Search the entries below. Return every line that has "exists" in it.

--------

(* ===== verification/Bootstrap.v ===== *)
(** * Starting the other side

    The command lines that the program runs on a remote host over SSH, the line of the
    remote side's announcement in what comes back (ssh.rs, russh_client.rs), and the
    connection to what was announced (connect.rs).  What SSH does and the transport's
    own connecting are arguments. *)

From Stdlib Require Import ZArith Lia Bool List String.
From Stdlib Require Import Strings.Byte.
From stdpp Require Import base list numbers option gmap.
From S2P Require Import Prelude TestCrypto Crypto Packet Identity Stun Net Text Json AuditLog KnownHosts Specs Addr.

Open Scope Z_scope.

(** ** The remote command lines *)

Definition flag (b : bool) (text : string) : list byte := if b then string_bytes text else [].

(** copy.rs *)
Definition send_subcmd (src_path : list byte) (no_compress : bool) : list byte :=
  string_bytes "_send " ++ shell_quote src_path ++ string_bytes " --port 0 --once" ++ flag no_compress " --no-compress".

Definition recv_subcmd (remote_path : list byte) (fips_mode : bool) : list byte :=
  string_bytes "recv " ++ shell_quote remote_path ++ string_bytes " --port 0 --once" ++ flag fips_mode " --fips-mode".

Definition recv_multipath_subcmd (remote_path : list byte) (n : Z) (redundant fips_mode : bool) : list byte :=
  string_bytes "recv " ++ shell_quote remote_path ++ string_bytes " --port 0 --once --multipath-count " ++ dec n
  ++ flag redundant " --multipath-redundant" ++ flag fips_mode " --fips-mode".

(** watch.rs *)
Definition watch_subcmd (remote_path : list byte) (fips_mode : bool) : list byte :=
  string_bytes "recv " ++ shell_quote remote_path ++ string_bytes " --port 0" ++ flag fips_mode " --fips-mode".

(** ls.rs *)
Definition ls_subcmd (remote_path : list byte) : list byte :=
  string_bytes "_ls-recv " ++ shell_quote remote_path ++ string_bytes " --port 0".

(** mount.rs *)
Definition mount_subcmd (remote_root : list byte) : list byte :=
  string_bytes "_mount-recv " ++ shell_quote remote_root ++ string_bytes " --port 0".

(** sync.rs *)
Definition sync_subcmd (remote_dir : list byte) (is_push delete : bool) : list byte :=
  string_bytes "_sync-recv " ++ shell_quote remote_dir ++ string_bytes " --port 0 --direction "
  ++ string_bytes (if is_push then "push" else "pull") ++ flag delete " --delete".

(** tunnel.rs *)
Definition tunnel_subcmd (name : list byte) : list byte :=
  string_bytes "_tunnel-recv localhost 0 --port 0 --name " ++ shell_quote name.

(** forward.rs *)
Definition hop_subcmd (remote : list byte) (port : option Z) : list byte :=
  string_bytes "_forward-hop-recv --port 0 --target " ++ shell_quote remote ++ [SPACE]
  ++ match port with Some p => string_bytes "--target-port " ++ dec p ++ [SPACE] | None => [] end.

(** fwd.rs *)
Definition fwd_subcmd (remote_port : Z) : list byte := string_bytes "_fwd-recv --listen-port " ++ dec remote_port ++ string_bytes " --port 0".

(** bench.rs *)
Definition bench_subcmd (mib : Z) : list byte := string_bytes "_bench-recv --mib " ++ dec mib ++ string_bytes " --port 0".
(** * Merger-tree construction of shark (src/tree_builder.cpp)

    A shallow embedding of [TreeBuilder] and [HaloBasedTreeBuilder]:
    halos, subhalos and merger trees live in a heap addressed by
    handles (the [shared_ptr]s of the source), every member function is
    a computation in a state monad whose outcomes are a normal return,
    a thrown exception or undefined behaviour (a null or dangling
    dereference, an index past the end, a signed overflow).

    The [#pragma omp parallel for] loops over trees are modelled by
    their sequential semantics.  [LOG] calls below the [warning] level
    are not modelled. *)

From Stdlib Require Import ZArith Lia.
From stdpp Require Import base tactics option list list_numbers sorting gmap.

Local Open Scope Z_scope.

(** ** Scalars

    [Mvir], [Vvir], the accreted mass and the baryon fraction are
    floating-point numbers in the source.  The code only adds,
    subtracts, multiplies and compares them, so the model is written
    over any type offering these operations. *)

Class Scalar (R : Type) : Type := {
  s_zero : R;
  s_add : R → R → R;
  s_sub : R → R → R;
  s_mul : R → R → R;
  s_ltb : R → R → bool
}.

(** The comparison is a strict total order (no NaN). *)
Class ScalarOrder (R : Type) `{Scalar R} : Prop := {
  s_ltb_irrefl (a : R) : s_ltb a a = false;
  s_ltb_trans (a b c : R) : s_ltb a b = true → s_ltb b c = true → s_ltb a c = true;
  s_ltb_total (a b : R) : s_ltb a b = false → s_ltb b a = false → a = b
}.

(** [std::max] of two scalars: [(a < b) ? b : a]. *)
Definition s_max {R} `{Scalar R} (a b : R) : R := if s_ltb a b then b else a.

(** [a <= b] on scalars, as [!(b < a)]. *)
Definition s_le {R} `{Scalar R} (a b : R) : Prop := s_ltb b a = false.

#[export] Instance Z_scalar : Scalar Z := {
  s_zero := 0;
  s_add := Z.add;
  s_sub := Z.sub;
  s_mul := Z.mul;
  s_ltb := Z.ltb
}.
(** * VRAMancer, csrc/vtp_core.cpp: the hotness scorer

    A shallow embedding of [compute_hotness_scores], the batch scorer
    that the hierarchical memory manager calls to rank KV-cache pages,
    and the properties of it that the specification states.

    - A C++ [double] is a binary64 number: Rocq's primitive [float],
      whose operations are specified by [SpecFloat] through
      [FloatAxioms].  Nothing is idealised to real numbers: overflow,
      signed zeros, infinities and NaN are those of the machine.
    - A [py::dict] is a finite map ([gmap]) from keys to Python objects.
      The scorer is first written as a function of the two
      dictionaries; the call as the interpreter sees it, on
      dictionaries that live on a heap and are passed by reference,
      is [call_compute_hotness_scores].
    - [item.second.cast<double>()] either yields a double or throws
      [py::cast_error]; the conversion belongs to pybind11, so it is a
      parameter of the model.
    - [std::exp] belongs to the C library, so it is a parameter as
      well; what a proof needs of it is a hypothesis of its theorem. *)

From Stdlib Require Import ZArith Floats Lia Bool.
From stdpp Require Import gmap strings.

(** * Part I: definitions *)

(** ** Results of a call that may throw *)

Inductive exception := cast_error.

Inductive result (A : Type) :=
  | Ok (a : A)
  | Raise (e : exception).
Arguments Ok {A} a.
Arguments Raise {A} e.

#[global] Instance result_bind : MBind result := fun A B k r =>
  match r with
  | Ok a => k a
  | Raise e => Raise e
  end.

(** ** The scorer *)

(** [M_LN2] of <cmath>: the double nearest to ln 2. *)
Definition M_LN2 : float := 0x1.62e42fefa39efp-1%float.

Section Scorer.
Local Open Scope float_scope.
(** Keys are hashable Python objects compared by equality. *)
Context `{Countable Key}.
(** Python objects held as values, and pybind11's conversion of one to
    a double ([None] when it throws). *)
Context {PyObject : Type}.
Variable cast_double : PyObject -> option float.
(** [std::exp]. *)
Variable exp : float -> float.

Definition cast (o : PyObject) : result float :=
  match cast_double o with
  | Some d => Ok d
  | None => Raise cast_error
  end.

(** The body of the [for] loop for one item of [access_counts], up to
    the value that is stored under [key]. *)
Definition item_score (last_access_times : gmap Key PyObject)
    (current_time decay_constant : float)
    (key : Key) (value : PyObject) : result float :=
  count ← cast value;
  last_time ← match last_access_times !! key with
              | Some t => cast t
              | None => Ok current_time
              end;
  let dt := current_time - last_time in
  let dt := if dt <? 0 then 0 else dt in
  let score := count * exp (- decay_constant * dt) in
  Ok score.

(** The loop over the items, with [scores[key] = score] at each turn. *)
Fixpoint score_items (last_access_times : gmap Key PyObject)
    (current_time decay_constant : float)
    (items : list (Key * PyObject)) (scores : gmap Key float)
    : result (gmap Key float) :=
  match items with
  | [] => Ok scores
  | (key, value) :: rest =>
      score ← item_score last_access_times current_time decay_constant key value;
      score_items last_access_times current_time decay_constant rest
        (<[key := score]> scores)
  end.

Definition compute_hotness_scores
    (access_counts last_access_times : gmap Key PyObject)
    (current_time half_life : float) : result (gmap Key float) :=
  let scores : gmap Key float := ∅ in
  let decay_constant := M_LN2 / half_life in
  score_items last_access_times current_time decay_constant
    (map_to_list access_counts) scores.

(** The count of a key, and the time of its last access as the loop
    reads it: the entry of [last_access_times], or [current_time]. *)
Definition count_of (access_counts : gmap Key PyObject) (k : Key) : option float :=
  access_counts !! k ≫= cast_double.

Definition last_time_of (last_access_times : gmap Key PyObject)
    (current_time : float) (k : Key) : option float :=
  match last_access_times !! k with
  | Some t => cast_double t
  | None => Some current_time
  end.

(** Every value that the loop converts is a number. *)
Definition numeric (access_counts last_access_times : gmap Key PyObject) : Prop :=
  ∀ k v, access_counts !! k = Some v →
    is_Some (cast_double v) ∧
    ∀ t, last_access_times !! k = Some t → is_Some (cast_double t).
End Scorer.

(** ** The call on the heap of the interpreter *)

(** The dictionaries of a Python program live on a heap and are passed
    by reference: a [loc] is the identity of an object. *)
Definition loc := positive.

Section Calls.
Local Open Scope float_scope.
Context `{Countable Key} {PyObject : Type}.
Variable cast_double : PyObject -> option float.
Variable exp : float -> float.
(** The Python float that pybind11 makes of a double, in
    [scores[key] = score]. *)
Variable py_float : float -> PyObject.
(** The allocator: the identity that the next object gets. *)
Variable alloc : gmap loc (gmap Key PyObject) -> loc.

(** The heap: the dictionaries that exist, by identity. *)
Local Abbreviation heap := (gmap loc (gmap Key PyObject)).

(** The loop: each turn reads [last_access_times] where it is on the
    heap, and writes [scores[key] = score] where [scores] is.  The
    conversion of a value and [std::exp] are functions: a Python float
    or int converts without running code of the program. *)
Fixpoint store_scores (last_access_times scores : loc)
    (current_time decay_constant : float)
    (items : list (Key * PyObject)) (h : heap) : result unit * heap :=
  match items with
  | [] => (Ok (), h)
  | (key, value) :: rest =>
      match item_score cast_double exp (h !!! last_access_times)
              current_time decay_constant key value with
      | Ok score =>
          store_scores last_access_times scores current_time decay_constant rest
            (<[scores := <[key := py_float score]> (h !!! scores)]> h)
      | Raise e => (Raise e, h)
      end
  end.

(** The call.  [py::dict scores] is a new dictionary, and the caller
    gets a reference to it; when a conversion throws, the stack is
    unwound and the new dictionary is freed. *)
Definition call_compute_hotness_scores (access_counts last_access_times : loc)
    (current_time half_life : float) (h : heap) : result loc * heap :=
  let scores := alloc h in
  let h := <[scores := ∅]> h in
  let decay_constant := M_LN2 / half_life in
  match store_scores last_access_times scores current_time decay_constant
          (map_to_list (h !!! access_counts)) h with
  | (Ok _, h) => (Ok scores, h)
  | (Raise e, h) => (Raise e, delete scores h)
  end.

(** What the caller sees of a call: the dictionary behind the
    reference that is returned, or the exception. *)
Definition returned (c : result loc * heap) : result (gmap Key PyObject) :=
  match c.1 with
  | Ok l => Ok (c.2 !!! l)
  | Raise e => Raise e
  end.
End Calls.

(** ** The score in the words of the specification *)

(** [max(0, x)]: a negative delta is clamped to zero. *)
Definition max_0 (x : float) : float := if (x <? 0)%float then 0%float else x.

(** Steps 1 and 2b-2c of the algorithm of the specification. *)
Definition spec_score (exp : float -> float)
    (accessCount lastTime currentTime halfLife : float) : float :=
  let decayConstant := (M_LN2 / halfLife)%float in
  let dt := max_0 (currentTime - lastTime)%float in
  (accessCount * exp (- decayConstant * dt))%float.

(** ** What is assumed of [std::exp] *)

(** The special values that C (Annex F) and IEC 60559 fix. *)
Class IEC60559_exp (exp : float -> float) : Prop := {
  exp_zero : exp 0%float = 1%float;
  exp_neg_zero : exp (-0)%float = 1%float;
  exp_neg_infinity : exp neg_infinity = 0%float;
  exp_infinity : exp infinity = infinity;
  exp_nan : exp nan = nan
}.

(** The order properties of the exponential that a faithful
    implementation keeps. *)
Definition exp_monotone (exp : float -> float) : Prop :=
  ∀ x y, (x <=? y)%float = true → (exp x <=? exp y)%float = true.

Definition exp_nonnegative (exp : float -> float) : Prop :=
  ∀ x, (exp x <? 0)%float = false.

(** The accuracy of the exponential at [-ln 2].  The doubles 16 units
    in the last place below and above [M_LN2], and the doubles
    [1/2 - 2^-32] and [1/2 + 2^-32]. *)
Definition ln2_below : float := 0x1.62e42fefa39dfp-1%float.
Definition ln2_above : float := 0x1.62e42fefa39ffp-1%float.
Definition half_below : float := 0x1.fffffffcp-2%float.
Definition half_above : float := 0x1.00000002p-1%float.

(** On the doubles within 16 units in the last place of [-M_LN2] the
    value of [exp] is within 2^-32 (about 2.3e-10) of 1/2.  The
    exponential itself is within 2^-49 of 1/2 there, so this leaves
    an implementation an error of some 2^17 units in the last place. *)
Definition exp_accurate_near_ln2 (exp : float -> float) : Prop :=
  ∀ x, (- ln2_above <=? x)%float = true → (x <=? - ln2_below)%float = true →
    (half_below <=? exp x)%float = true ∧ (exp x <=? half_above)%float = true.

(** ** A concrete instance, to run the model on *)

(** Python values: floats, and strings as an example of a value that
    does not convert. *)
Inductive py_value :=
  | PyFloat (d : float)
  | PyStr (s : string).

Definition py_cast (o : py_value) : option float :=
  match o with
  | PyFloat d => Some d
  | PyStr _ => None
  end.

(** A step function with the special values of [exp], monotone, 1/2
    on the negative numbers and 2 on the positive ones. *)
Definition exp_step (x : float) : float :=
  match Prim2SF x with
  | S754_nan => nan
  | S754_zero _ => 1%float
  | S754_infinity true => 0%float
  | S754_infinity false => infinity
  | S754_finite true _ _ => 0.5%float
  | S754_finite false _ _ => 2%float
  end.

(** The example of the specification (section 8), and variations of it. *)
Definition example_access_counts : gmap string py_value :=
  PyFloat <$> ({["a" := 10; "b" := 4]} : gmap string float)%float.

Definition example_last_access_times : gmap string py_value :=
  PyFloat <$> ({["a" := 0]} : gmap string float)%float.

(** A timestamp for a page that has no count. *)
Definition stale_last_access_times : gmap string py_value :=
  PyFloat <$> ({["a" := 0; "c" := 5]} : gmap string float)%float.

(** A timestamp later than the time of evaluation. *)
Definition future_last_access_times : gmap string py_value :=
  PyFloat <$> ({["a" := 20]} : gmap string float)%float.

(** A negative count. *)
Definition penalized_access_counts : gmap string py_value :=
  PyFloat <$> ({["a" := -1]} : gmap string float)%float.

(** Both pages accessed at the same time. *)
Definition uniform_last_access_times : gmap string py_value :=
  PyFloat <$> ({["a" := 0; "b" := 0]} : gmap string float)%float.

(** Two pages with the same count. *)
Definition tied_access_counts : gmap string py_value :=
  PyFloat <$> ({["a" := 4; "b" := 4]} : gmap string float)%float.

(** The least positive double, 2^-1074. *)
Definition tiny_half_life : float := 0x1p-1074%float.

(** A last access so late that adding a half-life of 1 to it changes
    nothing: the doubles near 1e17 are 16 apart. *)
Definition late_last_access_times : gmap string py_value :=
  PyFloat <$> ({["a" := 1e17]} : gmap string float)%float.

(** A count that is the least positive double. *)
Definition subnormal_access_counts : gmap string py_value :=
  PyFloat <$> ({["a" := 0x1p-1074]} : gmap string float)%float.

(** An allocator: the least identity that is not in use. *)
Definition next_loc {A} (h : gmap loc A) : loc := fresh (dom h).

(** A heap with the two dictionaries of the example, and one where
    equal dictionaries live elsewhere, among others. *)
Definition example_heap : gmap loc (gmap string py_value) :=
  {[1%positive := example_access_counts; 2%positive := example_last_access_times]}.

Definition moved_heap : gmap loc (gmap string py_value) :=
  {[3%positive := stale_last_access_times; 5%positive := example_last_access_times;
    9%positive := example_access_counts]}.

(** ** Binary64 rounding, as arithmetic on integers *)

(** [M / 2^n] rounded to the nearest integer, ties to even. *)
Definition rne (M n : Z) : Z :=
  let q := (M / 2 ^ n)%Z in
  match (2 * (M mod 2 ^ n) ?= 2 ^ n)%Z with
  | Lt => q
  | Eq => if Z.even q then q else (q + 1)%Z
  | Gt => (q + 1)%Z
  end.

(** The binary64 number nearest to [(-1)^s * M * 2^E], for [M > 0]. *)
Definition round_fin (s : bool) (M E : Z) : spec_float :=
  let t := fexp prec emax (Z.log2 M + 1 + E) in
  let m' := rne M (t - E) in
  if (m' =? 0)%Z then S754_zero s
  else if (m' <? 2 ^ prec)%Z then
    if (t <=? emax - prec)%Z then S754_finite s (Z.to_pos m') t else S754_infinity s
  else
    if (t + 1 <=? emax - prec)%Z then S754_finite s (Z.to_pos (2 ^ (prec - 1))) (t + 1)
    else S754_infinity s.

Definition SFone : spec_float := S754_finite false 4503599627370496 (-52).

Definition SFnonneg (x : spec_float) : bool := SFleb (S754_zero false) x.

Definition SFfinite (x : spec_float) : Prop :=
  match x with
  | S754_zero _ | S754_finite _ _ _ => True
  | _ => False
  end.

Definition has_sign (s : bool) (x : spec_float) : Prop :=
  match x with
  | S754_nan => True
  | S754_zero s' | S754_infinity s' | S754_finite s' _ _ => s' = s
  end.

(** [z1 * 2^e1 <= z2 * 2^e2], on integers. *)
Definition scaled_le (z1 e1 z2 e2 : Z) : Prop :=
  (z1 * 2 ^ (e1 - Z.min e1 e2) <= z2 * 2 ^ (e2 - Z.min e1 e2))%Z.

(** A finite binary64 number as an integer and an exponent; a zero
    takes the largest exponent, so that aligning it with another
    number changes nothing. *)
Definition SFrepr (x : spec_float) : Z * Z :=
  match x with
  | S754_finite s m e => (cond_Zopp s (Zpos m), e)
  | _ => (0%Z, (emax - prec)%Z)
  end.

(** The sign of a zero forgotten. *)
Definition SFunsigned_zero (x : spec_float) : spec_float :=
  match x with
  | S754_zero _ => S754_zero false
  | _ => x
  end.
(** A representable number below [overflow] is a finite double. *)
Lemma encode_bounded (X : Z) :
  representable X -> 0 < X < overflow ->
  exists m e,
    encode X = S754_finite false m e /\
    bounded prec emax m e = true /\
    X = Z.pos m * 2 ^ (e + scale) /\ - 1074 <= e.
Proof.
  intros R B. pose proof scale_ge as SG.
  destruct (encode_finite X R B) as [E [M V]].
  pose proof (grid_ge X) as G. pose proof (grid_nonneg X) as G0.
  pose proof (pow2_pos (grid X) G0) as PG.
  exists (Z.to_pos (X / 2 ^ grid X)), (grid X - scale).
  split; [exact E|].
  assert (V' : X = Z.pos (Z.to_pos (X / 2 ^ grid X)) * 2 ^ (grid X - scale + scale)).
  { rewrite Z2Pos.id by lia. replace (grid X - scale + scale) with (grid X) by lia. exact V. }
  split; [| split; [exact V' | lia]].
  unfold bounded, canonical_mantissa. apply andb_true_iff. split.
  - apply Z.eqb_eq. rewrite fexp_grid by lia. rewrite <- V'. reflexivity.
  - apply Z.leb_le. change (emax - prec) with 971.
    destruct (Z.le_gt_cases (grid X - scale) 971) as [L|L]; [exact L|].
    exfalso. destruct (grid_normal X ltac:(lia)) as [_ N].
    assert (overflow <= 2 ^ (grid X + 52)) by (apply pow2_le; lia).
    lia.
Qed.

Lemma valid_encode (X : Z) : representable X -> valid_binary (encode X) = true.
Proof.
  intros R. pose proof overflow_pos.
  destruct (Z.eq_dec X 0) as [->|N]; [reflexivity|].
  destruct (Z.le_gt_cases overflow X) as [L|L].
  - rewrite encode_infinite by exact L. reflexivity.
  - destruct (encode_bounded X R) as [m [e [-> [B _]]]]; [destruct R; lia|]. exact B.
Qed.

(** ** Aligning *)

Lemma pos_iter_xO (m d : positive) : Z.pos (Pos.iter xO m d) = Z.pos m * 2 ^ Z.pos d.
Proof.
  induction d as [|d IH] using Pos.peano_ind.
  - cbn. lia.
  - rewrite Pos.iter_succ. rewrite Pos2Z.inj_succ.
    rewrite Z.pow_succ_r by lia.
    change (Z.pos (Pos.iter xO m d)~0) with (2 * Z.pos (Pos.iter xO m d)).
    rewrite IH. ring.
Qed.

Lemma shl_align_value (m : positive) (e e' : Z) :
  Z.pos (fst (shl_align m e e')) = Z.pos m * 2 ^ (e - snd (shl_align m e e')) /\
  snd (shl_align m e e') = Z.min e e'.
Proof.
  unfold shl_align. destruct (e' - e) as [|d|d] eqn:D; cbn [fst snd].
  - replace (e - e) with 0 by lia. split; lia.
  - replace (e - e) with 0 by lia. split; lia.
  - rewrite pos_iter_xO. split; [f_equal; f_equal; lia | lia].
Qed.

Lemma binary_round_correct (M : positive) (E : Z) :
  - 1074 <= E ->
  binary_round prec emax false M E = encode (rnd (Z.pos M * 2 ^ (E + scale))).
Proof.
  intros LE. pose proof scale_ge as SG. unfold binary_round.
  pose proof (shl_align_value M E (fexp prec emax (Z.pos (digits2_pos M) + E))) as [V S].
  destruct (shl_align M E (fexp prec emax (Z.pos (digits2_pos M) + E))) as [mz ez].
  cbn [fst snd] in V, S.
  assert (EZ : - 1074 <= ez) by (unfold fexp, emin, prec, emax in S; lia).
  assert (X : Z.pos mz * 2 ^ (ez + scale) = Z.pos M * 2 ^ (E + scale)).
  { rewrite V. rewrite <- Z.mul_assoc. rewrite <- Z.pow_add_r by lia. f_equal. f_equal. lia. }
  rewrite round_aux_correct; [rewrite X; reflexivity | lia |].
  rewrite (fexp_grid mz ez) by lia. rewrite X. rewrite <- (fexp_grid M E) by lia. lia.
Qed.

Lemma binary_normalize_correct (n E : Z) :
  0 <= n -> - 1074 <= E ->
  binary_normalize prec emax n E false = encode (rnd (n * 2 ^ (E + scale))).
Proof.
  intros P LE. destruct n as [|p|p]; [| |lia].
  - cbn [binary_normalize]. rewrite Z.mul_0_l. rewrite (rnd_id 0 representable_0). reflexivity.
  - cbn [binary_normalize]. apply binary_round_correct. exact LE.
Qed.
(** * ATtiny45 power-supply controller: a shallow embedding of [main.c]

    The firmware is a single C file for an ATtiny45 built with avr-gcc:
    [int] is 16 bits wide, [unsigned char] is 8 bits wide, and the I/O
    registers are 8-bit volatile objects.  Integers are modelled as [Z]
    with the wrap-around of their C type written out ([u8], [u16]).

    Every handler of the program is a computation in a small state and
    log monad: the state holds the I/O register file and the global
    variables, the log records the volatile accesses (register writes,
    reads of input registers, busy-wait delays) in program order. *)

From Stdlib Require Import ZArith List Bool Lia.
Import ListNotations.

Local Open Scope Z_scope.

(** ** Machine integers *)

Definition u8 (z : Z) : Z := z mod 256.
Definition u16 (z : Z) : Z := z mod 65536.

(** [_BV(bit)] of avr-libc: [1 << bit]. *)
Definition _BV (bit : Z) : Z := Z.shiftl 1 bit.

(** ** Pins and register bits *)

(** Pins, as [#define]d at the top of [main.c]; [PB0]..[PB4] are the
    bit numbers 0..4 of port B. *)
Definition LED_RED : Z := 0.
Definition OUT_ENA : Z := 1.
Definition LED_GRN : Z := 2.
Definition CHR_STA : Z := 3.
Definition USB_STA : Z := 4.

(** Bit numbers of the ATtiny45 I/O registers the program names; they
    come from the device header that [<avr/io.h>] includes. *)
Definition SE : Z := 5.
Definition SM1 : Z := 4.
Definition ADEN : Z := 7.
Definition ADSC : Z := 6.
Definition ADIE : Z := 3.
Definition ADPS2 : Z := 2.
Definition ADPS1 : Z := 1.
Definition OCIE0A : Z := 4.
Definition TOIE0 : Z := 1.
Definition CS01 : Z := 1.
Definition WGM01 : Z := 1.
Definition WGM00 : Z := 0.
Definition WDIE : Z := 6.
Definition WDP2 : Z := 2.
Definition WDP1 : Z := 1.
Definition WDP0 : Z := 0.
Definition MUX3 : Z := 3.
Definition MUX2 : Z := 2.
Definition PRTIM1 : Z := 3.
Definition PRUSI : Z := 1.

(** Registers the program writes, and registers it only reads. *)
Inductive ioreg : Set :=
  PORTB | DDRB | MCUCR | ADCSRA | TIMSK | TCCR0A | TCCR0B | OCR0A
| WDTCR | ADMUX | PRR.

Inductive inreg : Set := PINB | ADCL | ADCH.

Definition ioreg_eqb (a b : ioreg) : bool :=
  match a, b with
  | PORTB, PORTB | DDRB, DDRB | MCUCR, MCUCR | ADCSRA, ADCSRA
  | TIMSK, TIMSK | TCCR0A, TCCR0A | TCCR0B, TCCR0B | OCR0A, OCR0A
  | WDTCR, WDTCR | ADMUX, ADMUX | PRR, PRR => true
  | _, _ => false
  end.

--------

_COMPLETED EXERCISE_
  exists m e,
  exists (Z.to_pos (X / 2 ^ grid X)), (grid X - scale).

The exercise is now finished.